Count the lines below that contain the word "enough". Give only the number.

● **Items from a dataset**
*-*-*

Lemma visit_succ_spec (fuel : nat) (gs : list nat) (s : TarjanSCCCalculator) (i j : nat)
    (d : list nat) (s1 : TarjanSCCCalculator) :
  rec_spec fuel -> inv gs s -> (i < n)%nat -> idx s i = -1 -> edge i j ->
  (unvisited s <= S fuel)%nat -> in_call gs s i d s1 ->
  wpT (visit_succ (scc succ fuel) i j) (fun _ s2 => in_call gs s i (d ++ [j]) s2) s1.
Proof.
  intros IH Hs Hi Hid Hij Hf HC. pose proof (call_inv _ _ _ _ _ HC) as H1.
  assert (j < n)%nat as Hj by (by eapply Hsucc).
  destruct (lookup_node _ s1 i H1 Hi) as (vi & Hvi & Evi & Lvi & Ovi).
  destruct (lookup_node _ s1 j H1 Hj) as (w & Hw & Ew & Lw & Ow).
  apply wp_bind. eapply wp_node_at; [done|]. rewrite Ew.
  destruct (Z.eqb_spec (idx s1 j) (-1)) as [Hnew|Hold].
  - apply wp_bind. eapply wp_mono.
    { apply (IH (i :: gs) s1 j H1 Hj Hnew).
      - destruct (call_stack _ _ _ _ _ HC) as (seg & Hst & _).
        intros g Hg. apply rtc_r with i; [|done]. apply (inv_up _ _ H1); [done| |].
        { rewrite Hst, elem_of_app, elem_of_cons. tauto. }
        apply elem_of_cons in Hg as [->|Hg]; [done|].
        destruct (stack_split _ s1 i seg _ H1 Hst) as (_ & Hbe & _).
        apply (inv_gray _ _ Hs), Hbe in Hg. lia.
      - enough (unvisited s1 < unvisited s)%nat by lia.
        apply (unvisited_lt s s1 i); [|done|done|].
        + intros v. eapply keeps_unvisited; [done|]. apply (call_keeps _ _ _ _ _ HC).
        + rewrite (call_idx _ _ _ _ _ HC). pose proof (inv_next _ _ Hs). lia. }
    cbn beta. intros _ s2 Hp. pose proof (post_inv _ _ _ _ Hp) as H2.
    destruct (in_call_nested gs s i j d s1 s2 Hs Hid HC Hij Hp) as [El Hn].
    destruct (lookup_node _ s2 i H2 Hi) as (vi2 & Hvi2 & Evi2 & Lvi2 & _).
    destruct (lookup_node _ s2 j H2 Hj) as (w2 & Hw2 & Ew2 & Lw2 & _).
    apply wp_bind. eapply wp_node_at; [done|]. apply wp_bind. eapply wp_node_at; [done|].
    eapply wp_update_node; [done|]. rewrite Lvi2, Lw2, El. by apply Hn.
  - destruct HC as [C1 C2 C3 C4 C5 C6 C7] eqn:EC.
    assert (visited s1 j) as Hvj by (by destruct (visited_or _ s1 j H1)).
    rewrite Ow. destruct (ons s1 j) eqn:Eo.
    + apply (inv_ons _ _ H1) in Eo. apply wp_bind. eapply wp_node_at; [done|].
      eapply wp_update_node; [done|]. rewrite Lvi.
      assert (in_call gs s i d (set_nodes
        (<[i := set_low (Z.min (low s1 i) (idx s1 j)) vi]> (mNodes s1)) s1)) as [D1 D2 D3 D4 D5 D6 D7].
      { apply in_call_low; [done|done|done|done|lia|].
        destruct (Z.le_gt_cases (low s1 i) (idx s1 j)).
        - destruct C6 as (u & ? & ? & ?). exists u. split; [done|]. split; [lia|done].
        - exists j. split; [done|]. split; [lia|by apply rtc_once]. }
      destruct (inv_set_low _ s1 i vi (Z.min (low s1 i) (idx s1 j)) H1 Hvi)
        as (_ & Hidx & Hst & _ & Hlow).
      constructor; try done. intros y [Hy|Hy]%elem_of_app; [by apply D7|].
      apply list_elem_of_singleton in Hy as ->. unfold visited. rewrite Hidx, Hlow, decide_True by done.
      split; [done|]. intros _. lia.
    + apply wp_ret. constructor; try done. intros y [Hy|Hy]%elem_of_app; [by apply C7|].
      apply list_elem_of_singleton in Hy as ->. split; [done|]. intros Hin.
      apply (inv_ons _ _ H1) in Hin. congruence.
Qed.

(** The loop is over all successors: the segment above [i] is complete. *)
Lemma in_call_segment (gs : list nat) (s : TarjanSCCCalculator) (i : nat)
    (s1 : TarjanSCCCalculator) :
  inv gs s -> in_call gs s i (bits (succ i)) s1 ->
  exists seg, segment gs s1 i seg (mStack s) (low s1 i).
Proof.
  intros Hs [C1 C2 C3 (seg & Hst & He) C5 C6 C7]. exists seg.
  destruct (stack_split _ s1 i seg _ C1 Hst) as (Hab & Hbe & Hin).
  constructor; [done|done|apply (inv_gray _ _ Hs)|].
  intros x y [Hx| ->] Hxy; [|apply C7; by apply elem_of_bits].
  split; [|by apply (He x y)]. apply (inv_black _ _ C1 x y); [apply Hin; tauto| |done].
  intros [->|Hg]%elem_of_cons; [apply Hab in Hx; lia|].
  apply (inv_gray _ _ Hs), Hbe in Hg. apply Hab in Hx. lia.
Qed.

Lemma scc_spec (fuel : nat) : rec_spec fuel.
Proof.
  induction fuel as [|fuel IH]; intros gs s i Hs Hi Hid Hg Hf.
  { exfalso. enough (unvisited s <> 0)%nat by lia. intros E0. unfold unvisited in E0.
    apply length_zero_iff_nil in E0. assert (i ∈ filter (fun v => idx s v = -1) (seq 0 n)) as Hin
      by (apply list_elem_of_filter; split; [done|apply elem_of_seq; lia]).
    rewrite E0 in Hin. by apply not_elem_of_nil in Hin. }
  cbn [scc]. apply wp_bind. eapply wp_mono; [by apply open_node_spec|].
  cbn beta. intros _ s0 (H0 & K0 & E0 & L0 & St0). apply wp_bind. eapply wp_mono.
  { apply (wp_for_each _ (visit_succ (scc succ fuel) i) (in_call gs s i) (bits (succ i)) [] s0).
    - cbn [app]. intros j d l s1 Hl HC. apply visit_succ_spec; try done.
      apply elem_of_bits. rewrite Hl, elem_of_app, elem_of_cons. tauto.
    - constructor; [done|done|done| |lia| |].
      + exists []. split; [done|]. intros ? ? ?%not_elem_of_nil. done.
      + exists i. rewrite St0. split; [by left|]. split; [lia|done].
      + intros y ?%not_elem_of_nil. done. }
  cbn [app]. intros _ s1 HC. pose proof (call_inv _ _ _ _ _ HC) as H1.
  destruct (lookup_node _ s1 i H1 Hi) as (v & Hv & Ev & Lv & _).
  destruct (in_call_segment gs s i s1 Hs HC) as (seg & Hseg).
  pose proof (seg_stack _ _ _ _ _ _ Hseg) as Hst.
  destruct (stack_split _ s1 i seg _ H1 Hst) as (Hab & Hbe & Hin).
  apply wp_bind. eapply wp_node_at; [done|]. rewrite Ev, Lv.
  pose proof (call_le _ _ _ _ _ HC). pose proof (call_idx _ _ _ _ _ HC) as Ci.
  destruct (Z.eqb_spec (low s1 i) (idx s1 i)) as [El|El].
  - apply wp_bind, wp_get, wp_bind. eapply wp_mono.
    { apply (pop_scc_spec i seg (mStack s)); [done|intros Hx%Hab; lia|].
      intros u Hu. rewrite (inv_length _ _ H1). eapply visited_lt, (inv_stack _ _ H1); done. }
    intros C s2 (HCC & S1 & S2 & S3 & S4 & S5 & S6). apply wp_modify. set (s3 := mkTarjan _ _ _ _).
    assert (forall u, idx s3 u = idx s1 u) as Hidx by (intros u; apply S5).
    assert (forall u, low s3 u = low s1 u) as Hlow by (intros u; apply S5).
    constructor; rewrite ?Hidx, ?Hlow; try done.
    + apply (pop_inv gs s1 i seg (mStack s) (low s1 i) Hseg El s3 C); try done; cbn.
      * intros u. rewrite HCC, elem_of_singleton. tauto.
      * by rewrite S3.
    + destruct (call_keeps _ _ _ _ _ HC) as [K1 K2 K3 K4].
      constructor; intros *; rewrite ?Hidx, ?Hlow; auto. cbn. by rewrite S2.
    + exists []. split; [done|]. split; [by intros x ?%not_elem_of_nil|by intros x y ?%not_elem_of_nil].
    + left. split; [|done]. cbn. rewrite S1. intros Hx%Hbe. lia.
  - apply wp_ret. destruct (call_low _ _ _ _ _ HC) as (w & Hw & Ew & Hr).
    constructor; try done.
    + apply (keep_inv gs s1 i seg (mStack s) (low s1 i) Hseg w); [done|lia|done].
    + apply (call_keeps _ _ _ _ _ HC).
    + exists (seg ++ [i]). split; [by rewrite Hst, <- app_assoc|].
      assert (forall x, x ∈ seg ++ [i] -> x ∈ seg \/ x = i) as Hsi
        by (intros x; rewrite elem_of_app, list_elem_of_singleton; tauto).
      split; [|intros x y Hx%Hsi Hxy; by apply (seg_edges _ _ _ _ _ _ Hseg x y)].
      intros x Hx%Hsi. destruct (visited_or _ s x Hs) as [|Hvx]; [done|exfalso].
      pose proof (keeps_idx _ _ (call_keeps _ _ _ _ _ HC) x Hvx) as Ex.
      destruct (inv_idx _ _ Hs x) as [?|[_ ?]]; [unfold visited in Hvx; lia|].
      destruct Hx as [Hx%Hab| ->]; lia.
    + right. by exists w.
Qed.

(** *** The whole graph *)

Lemma inv_start (s : TarjanSCCCalculator) :
  mNodes s = replicate n (mkSCCNode (-1) (-1) false) -> mStack s = [] -> nextIndex s = 0 ->
  mSCCs s = [] -> inv [] s /\ forall v, idx s v = -1.
Proof.
  intros Hn Hst Hnx Hscc.
  assert (forall v, idx s v = -1) as Hidx.
  { intros v. unfold idx. rewrite Hn. destruct (_ !! v) as [x|] eqn:E; [|done].
    by apply lookup_replicate in E as [-> _]. }
  assert (forall v, ~ closed s v) as Hcl.
  { intros v [Hv _]. unfold visited in Hv. rewrite Hidx in Hv. lia. }
  assert (forall (v : nat) (P : Prop), v ∈ [] -> P) as Hnil by (by intros v P ?%not_elem_of_nil).
  split; [|done]. constructor; rewrite ?Hst, ?Hscc, ?Hnx.
  - rewrite Hn. apply length_replicate.
  - done.
  - by left.
  - intros v. unfold ons. rewrite Hn. split; [|apply Hnil].
    destruct (_ !! v) as [x|] eqn:E; [|done]. by apply lookup_replicate in E as [-> _].
  - intros v H. exact (Hnil _ _ H).
  - constructor.
  - intros v. split; [intros (C & HC%not_elem_of_nil & _); done|intros H; by apply Hcl in H].
  - constructor.
  - constructor.
  - intros v w H. by apply Hcl in H.
  - intros v w H. exact (Hnil _ _ H).
  - intros v H. exact (Hnil _ _ H).
  - intros g v H. exact (Hnil _ _ H).
  - intros v H. exact (Hnil _ _ H).
  - by intros [] C l2 v w.
Qed.

Lemma unvisited_all (s : TarjanSCCCalculator) : (unvisited s <= n)%nat.
Proof.
  unfold unvisited. etrans; [apply length_filter|]. by rewrite length_seq.
Qed.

*-*-*

● **Task response**
2